Task brief :: From the records below, copy out each line that has the word "Hiff".

Source data ::
Lemma record_risk_counts (sensor : string) (risks : list string) :
  forall st : RiskMapping.LoopState,
    RiskMapping.sensor_anomaly_counts
      (RiskMapping.agent (foldl (RiskMapping.record_risk sensor) st risks))
    = RiskMapping.sensor_anomaly_counts (RiskMapping.agent st).
Proof.
  induction risks as [|r risks IH]; intros st; simpl; [reflexivity |].
  rewrite IH. reflexivity.
Qed.

(** C6. A sensor is flagged for a sample exactly when its column exists,
    the batch statistics are numbers, the standard deviation is not zero and
    the absolute standardized deviation of the value exceeds 2. A deviation
    of exactly 2 is not flagged, one of 2.0001 is, and a sensor of zero
    standard deviation never is; the function answers for every input. When
    the sensor is not flagged the loop state is unchanged, when it is the
    sensor's anomaly counter grows by one. *)
Theorem sensor_flagged_iff_deviation_exceeds_2 (sensor_name : string) (value : pyfloat)
    (sensor_data : RiskMapping.DataFrame) :
  (is_anomalous sensor_name value sensor_data = true <->
   exists (col : list pyfloat) (v m s : Q),
     RiskMapping.column sensor_data sensor_name = Some col /\
     value = Fin v /\ series_mean col = Fin m /\ series_std col = Fin s /\
     ~ (s == 0)%Q /\ (2 < Qabs ((v - m) / s))%Q) /\
  (forall (col : list pyfloat) (v m s : Q),
     RiskMapping.column sensor_data sensor_name = Some col ->
     value = Fin v -> series_mean col = Fin m -> series_std col = Fin s ->
     ((Qabs ((v - m) / s) == 2)%Q ->
        is_anomalous sensor_name value sensor_data = false) /\
     (~ (s == 0)%Q -> (Qabs ((v - m) / s) == 2.0001)%Q ->
        is_anomalous sensor_name value sensor_data = true) /\
     ((s == 0)%Q -> is_anomalous sensor_name value sensor_data = false)) /\
  (forall (sample : list (string * pyfloat)) (st : RiskMapping.LoopState),
     RiskMapping.assoc sensor_name sample = Some value ->
     (is_anomalous sensor_name value sensor_data = false ->
        visit sensor_data sample st sensor_name = st) /\
     (is_anomalous sensor_name value sensor_data = true ->
        RiskMapping.sensor_anomaly_counts
          (RiskMapping.agent (visit sensor_data sample st sensor_name)) !! sensor_name
        = Some (S (default 0%nat
                     (RiskMapping.sensor_anomaly_counts (RiskMapping.agent st)
                        !! sensor_name))))).
Proof.
  assert (Hiff : is_anomalous sensor_name value sensor_data = true <->
    exists (col : list pyfloat) (v m s : Q),
      RiskMapping.column sensor_data sensor_name = Some col /\
      value = Fin v /\ series_mean col = Fin m /\ series_std col = Fin s /\
      ~ (s == 0)%Q /\ (2 < Qabs ((v - m) / s))%Q).
  { unfold RiskMapping._is_sensor_anomalous, fgt, fabs, fdiv, fsub, lift2, feqb.
    destruct (RiskMapping.column sensor_data sensor_name) as [col|].
    2: { split; [discriminate | intros (? & ? & ? & ? & H & _); discriminate H]. }
    split.
    - destruct (series_std col) as [s|] eqn:Es.
      2: { destruct value, (series_mean col); intros H; discriminate H. }
      destruct (Qeq_bool_spec s 0) as [Hs | Hs]; [discriminate |].
      destruct value as [v|], (series_mean col) as [m|] eqn:Em;
        try (intros H; discriminate H).
      unfold flt. intros H. apply Qltb_lt in H.
      exists col, v, m, s. auto 10.
    - intros (col' & v & m & s & Hc & -> & Hm & Hs & Hs0 & Hz).
      injection Hc as <-. rewrite Hm, Hs.
      destruct (Qeq_bool_spec s 0) as [H0 | _]; [contradiction |].
      unfold flt. now apply Qltb_lt. }
  split; [exact Hiff |]. split.
  - intros col v m s Hc Hv Hm Hs. repeat split.
    + intros Hz. apply not_true_is_false. rewrite Hiff.
      intros (col' & v' & m' & s' & Hc' & Hv' & Hm' & Hs' & Hs0 & Hlt).
      rewrite Hc in Hc'. injection Hc' as <-. rewrite Hv in Hv'. injection Hv' as <-.
      rewrite Hm in Hm'. injection Hm' as <-. rewrite Hs in Hs'. injection Hs' as <-.
      rewrite Hz in Hlt. lra.
    + intros Hs0 Hz. apply Hiff. exists col, v, m, s.
      repeat split; auto. rewrite Hz. lra.
    + intros Hs0. apply not_true_is_false. rewrite Hiff.
      intros (col' & v' & m' & s' & Hc' & Hv' & Hm' & Hs' & Hne & Hlt).
      rewrite Hc in Hc'. injection Hc' as <-.
      rewrite Hs in Hs'. injection Hs' as <-. contradiction.
  - intros sample st Ha. unfold RiskMapping.visit_sensor. rewrite Ha. split.
    + intros ->. reflexivity.
    + intros ->. rewrite record_risk_counts. cbn [RiskMapping.agent
        RiskMapping.sensor_anomaly_counts].
      unfold RiskMapping.incr. apply lookup_insert_eq.
Qed.


Lemma visit_sensor_within (sensor_data : RiskMapping.DataFrame)
    (sample : list (string * pyfloat)) (st : RiskMapping.LoopState) (sensor : string) :
  within_categories (RiskMapping.risk_contributions st) ->
  within_categories (RiskMapping.risk_contributions (visit sensor_data sample st sensor)).
Proof.
  intros Hst. unfold RiskMapping.visit_sensor.
  destruct (RiskMapping.assoc sensor sample) as [value|]; [| exact Hst].
  destruct (RiskMapping._is_sensor_anomalous _ _ _ _ _); [| exact Hst].
  apply record_risks_within; [| exact Hst].
  intros r Hr.
  destruct (RiskMapping.assoc sensor RiskMapping.SENSOR_RISK_MAP) as [risks|] eqn:E.
  - now apply (sensor_risks_in_categories sensor risks).
  - inversion Hr.
Qed.

Lemma visit_sensors_within (sensor_data : RiskMapping.DataFrame)
    (sample : list (string * pyfloat)) (sensors : list string) :
  forall st : RiskMapping.LoopState,
    within_categories (RiskMapping.risk_contributions st) ->
    within_categories
      (RiskMapping.risk_contributions (foldl (visit sensor_data sample) st sensors)).
Proof.
  induction sensors as [|s sensors IH]; intros st Hst; [exact Hst |].
  cbn [foldl]. apply IH. now apply visit_sensor_within.
Qed.

Lemma analyze_within (sensor_data : RiskMapping.DataFrame) (indices : list nat) :
  forall st : RiskMapping.LoopState,
    within_categories (RiskMapping.risk_contributions st) ->
    within_categories
      (RiskMapping.risk_contributions (analyze sensor_data indices st).1).
Proof.
  induction indices as [|idx indices IH]; intros st Hst; [exact Hst |].
  cbn [RiskMapping.analyze].
  destruct (RiskMapping.iloc sensor_data idx) as [sample | e]; [| exact Hst].
  apply IH. now apply visit_sensors_within.
Qed.

(** The call either answers the empty mapping or the mapping built from a
    contribution dictionary whose keys are categories. *)
Lemma map_anomalies_cases (self : RiskMapping.RiskMappingAgent)
    (data : RiskMapping.AnomalyData) :
  (map_anomalies self data).2 = RiskMapping._empty_risk_mapping \/
  exists rc : gmap string (list string),
    within_categories rc /\
    RiskMapping.distribution (map_anomalies self data).2
      = RiskMapping._calculate_risk_distribution rc /\
    RiskMapping.risk_details (map_anomalies self data).2
      = RiskMapping._get_risk_details rc.
Proof.
  unfold RiskMapping.map_anomalies_to_risks.
  destruct (RiskMapping.sensor_data data) as [sensor_data|]; [| now left].
  destruct (RiskMapping.eq_1 _) as [is_1|]; [| now left].
  destruct (Nat.eqb (length is_1) 0); [now left |].
  destruct (Nat.eqb (length (RiskMapping.np_where 0 is_1)) 0); [now left |].
  pose proof (analyze_within sensor_data (RiskMapping.np_where 0 is_1)
                {| RiskMapping.agent := self; RiskMapping.risk_contributions := ∅;
                   RiskMapping.sensor_contribs := [] |} within_categories_empty) as Hw.
  destruct (RiskMapping.analyze _ _ _ _ _) as [st [e|]]; [now left |].
  right. exists (RiskMapping.risk_contributions st). auto.
Qed.

(** C8. When the predictions hold no label equal to 1 (an empty list
    included) the call answers the empty mapping and leaves the agent as it
    was: the eight categories at 0.0, majority category None of severity Low,
    no sensor contribution and no anomaly analysed. *)
Theorem no_positive_label_gives_empty_mapping (self : RiskMapping.RiskMappingAgent)
    (data : RiskMapping.AnomalyData) (labels : list Z) :
  RiskMapping.predictions data = Some (VIntArr labels) ->
  1%Z ∉ labels ->
  let out := map_anomalies self data in
  out = (self, RiskMapping._empty_risk_mapping) /\
  RiskMapping.distribution out.2
    = (fun risk => (risk, 0%Q)) <$> RiskMapping.RISK_CATEGORIES /\
  length (RiskMapping.distribution out.2) = 8%nat /\
  RiskMapping.category (RiskMapping.majority_risk out.2) = "None" /\
  RiskMapping.severity (RiskMapping.majority_risk out.2) = "Low" /\
  RiskMapping.sensor_contributions out.2 = [] /\
  RiskMapping.total_anomalies_analyzed out.2 = 0%nat.
Proof.
  intros Hp Hno out.
  assert (E : out = (self, RiskMapping._empty_risk_mapping)).
  { unfold out, RiskMapping.map_anomalies_to_risks. rewrite Hp.
    destruct (RiskMapping.sensor_data data) as [sensor_data|]; [| reflexivity].
    change (RiskMapping.eq_1 (default (VIntArr []) (Some (VIntArr labels))))
      with (Some ((fun z => Z.eqb z 1) <$> labels)).
    cbv iota beta.
    rewrite (no_positive_np_where labels Hno).
    destruct (Nat.eqb _ 0); reflexivity. }
  rewrite E. repeat split; reflexivity.
Qed.

Lemma contributions_total_eq (rc : gmap string (list string)) :
  within_categories rc ->
  forall r : RiskMapping.RiskMappingResult,
    RiskMapping.risk_details r = RiskMapping._get_risk_details rc ->
    contributions_total r = RiskMapping.total_contributions rc.
Proof.
  intros Hw r Hr. unfold contributions_total. rewrite Hr, risk_details_totals.
  apply sum_lengths_total; [apply categories_NoDup | exact Hw].
Qed.

(** C2 (amended). The returned distribution lists the eight categories in
    order. When the call reports contributions, every value is what
    [round(count / total, 3)] gives on the binary64 quotient of the
    category's count by the total: a whole number of thousandths within
    0.0005 + 2^-53 of the category's share, and the values add up to 1 within
    0.004. A share at a decimal tie goes the way of the binary64 quotient:
    1/80 is reported as 0.013 and 39/80 as 0.487, where rounding the exact
    shares to the even neighbour would give 0.012 and 0.488. When the call
    reports no contribution, every value is 0.0. *)
Theorem distribution_sums_to_one_up_to_rounding (self : RiskMapping.RiskMappingAgent)
    (data : RiskMapping.AnomalyData) :
  let r := (map_anomalies self data).2 in
  fst <$> RiskMapping.distribution r = RiskMapping.RISK_CATEGORIES /\
  ((0 < contributions_total r)%nat ->
     (forall (risk : string) (d : RiskMapping.RiskDetail),
        (risk, d) ∈ RiskMapping.risk_details r ->
        let v := py_round (true_divide (Z.of_nat (RiskMapping.total d))
                             (Z.of_nat (contributions_total r))) 3 in
        (risk, v) ∈ RiskMapping.distribution r /\
        (exists k : Z, v = (inject_Z k / 1000)%Q) /\
        (Qabs (v - inject_Z (Z.of_nat (RiskMapping.total d))
                   / inject_Z (Z.of_nat (contributions_total r)))
         <= (1 # 2000) + (1 # 9007199254740992))%Q) /\
     (Qabs (distribution_sum r - 1) <= 4 # 1000)%Q) /\
  (contributions_total r = 0%nat ->
     forall kv : string * Q, kv ∈ RiskMapping.distribution r -> kv.2 = 0%Q) /\
  ((py_round (true_divide 1 80) 3 == 0.013)%Q /\
   (py_round (true_divide 39 80) 3 == 0.487)%Q /\
   (py_round (1 # 80) 3 == 0.012)%Q /\
   (py_round (39 # 80) 3 == 0.488)%Q).
Proof.
  intros r.
  assert (Hties : (py_round (true_divide 1 80) 3 == 0.013)%Q /\
                  (py_round (true_divide 39 80) 3 == 0.487)%Q /\
                  (py_round (1 # 80) 3 == 0.012)%Q /\
                  (py_round (39 # 80) 3 == 0.488)%Q).
  { repeat split; vm_compute; reflexivity. }
  destruct (map_anomalies_cases self data) as [E | (rc & Hw & Hd & Hr)];
    fold r in E || fold r in Hd, Hr.
  - rewrite E. split; [reflexivity |]. split; [| split; [| exact Hties]].
    + intros H. vm_compute in H. lia.
    + intros _ kv Hkv. cbn [RiskMapping.distribution RiskMapping._empty_risk_mapping] in Hkv.
      apply list_elem_of_fmap in Hkv. destruct Hkv as (c & -> & _). reflexivity.
  - pose proof (contributions_total_eq rc Hw r Hr) as Ht.
    rewrite Ht. unfold distribution_sum. rewrite Hd, Hr.
    unfold RiskMapping._calculate_risk_distribution.
    destruct (Nat.eqb_spec (RiskMapping.total_contributions rc) 0) as [E0 | Hne].
    + split; [rewrite <- list_fmap_compose; apply list_fmap_id |].
      split; [lia |]. split; [| exact Hties]. intros _ kv Hkv.
      apply list_elem_of_fmap in Hkv. destruct Hkv as (c & -> & _). reflexivity.
    + split; [rewrite <- list_fmap_compose; apply list_fmap_id |].
      split; [| split; [lia | exact Hties]]. intros Hpos.
      assert (Hall : Forall (fun n => (n <= RiskMapping.total_contributions rc)%nat)
                       ((fun c => length (RiskMapping.rc_get rc c))
                          <$> RiskMapping.RISK_CATEGORIES)).
      { apply Forall_forall. intros n Hn.
        rewrite <- (sum_lengths_total _ categories_NoDup rc Hw).
        now apply summand_le_sum. }
      split.
      * intros risk d Hin. unfold RiskMapping._get_risk_details in Hin.
        apply list_elem_of_fmap in Hin. destruct Hin as (c & [= -> ->] & Hc).
        cbn [RiskMapping.total]. cbv zeta. split; [| split].
        -- apply list_elem_of_fmap. exists c. auto.
        -- eexists. apply py_round_3_thousandths.
        -- apply rounded_share_error; [| exact Hpos].
           rewrite Forall_forall in Hall. apply Hall.
           apply list_elem_of_fmap. exists c. auto.
      * rewrite <- list_fmap_compose.
        pose proof (rounded_shares_sum (RiskMapping.total_contributions rc)
                      ((fun c => length (RiskMapping.rc_get rc c))
                         <$> RiskMapping.RISK_CATEGORIES) Hpos Hall) as Hsum.
        destruct (rounded_shares_thousandths (RiskMapping.total_contributions rc)
                    ((fun c => length (RiskMapping.rc_get rc c))
                       <$> RiskMapping.RISK_CATEGORIES)) as [K HK].
        rewrite <- list_fmap_compose in Hsum, HK.
        rewrite (sum_lengths_total _ categories_NoDup rc Hw) in Hsum.
        rewrite length_fmap in Hsum.
        change (length RiskMapping.RISK_CATEGORIES) with 8%nat in Hsum.
        change (inject_Z (Z.of_nat 8)) with 8%Q in Hsum.
        assert (Hone : (inject_Z (Z.of_nat (RiskMapping.total_contributions rc))
                        / inject_Z (Z.of_nat (RiskMapping.total_contributions rc))
                        == 1)%Q).
        { field. change 0%Q with (inject_Z 0). rewrite inject_Z_injective. lia. }
        rewrite Hone in Hsum.
        unfold compose in *. cbn [snd].
        apply (thousandths_near_one K); [exact HK |].
        apply Qabs_Qle_condition in Hsum. apply Qabs_Qle_condition. split; lra.
Qed.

Output for this exercise ::
  assert (Hiff : is_anomalous sensor_name value sensor_data = true <->
  split; [exact Hiff |]. split.
    + intros Hz. apply not_true_is_false. rewrite Hiff.
    + intros Hs0 Hz. apply Hiff. exists col, v, m, s.
    + intros Hs0. apply not_true_is_false. rewrite Hiff.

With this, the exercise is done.